▶ [EXERCISE MATERIAL]
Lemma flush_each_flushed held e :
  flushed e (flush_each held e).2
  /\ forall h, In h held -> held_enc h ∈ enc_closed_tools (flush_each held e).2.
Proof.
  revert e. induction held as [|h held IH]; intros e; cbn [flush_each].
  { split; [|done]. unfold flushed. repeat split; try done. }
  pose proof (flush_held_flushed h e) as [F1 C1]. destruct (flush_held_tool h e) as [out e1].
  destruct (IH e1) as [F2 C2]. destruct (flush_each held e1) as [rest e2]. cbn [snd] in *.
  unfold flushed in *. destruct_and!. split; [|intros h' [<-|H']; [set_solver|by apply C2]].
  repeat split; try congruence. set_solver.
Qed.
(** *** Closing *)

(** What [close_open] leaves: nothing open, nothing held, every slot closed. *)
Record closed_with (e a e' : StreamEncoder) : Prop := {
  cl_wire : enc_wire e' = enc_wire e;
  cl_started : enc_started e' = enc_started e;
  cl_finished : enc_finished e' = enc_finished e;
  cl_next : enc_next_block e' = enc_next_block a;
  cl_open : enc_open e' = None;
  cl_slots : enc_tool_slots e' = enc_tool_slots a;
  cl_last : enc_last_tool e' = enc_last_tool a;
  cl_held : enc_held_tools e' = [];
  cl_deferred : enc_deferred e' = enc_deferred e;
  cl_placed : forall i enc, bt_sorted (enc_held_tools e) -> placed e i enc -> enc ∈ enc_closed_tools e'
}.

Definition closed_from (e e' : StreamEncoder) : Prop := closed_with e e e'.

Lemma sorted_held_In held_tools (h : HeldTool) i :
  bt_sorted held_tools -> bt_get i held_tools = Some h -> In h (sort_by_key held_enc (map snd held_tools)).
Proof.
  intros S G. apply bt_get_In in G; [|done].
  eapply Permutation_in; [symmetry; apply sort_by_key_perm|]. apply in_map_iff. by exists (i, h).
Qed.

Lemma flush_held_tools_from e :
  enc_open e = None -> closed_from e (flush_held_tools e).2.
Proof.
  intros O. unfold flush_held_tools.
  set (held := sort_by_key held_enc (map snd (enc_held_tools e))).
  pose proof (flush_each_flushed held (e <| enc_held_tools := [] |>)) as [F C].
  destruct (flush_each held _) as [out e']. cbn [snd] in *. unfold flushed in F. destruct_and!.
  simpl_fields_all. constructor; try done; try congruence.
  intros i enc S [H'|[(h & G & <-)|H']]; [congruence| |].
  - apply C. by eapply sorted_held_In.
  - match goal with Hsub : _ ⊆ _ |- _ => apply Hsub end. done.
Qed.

▶ [EXERCISE DESCRIPTION] Reproduce the final stretch of the data above: every line from the one holding "simpl_fields_all. constructor; try" through the end, inclusive, exactly as written and nothing else.

▶ [ANSWER SECTION]
  simpl_fields_all. constructor; try done; try congruence.
  intros i enc S [H'|[(h & G & <-)|H']]; [congruence| |].
  - apply C. by eapply sorted_held_In.
  - match goal with Hsub : _ ⊆ _ |- _ => apply Hsub end. done.
Qed.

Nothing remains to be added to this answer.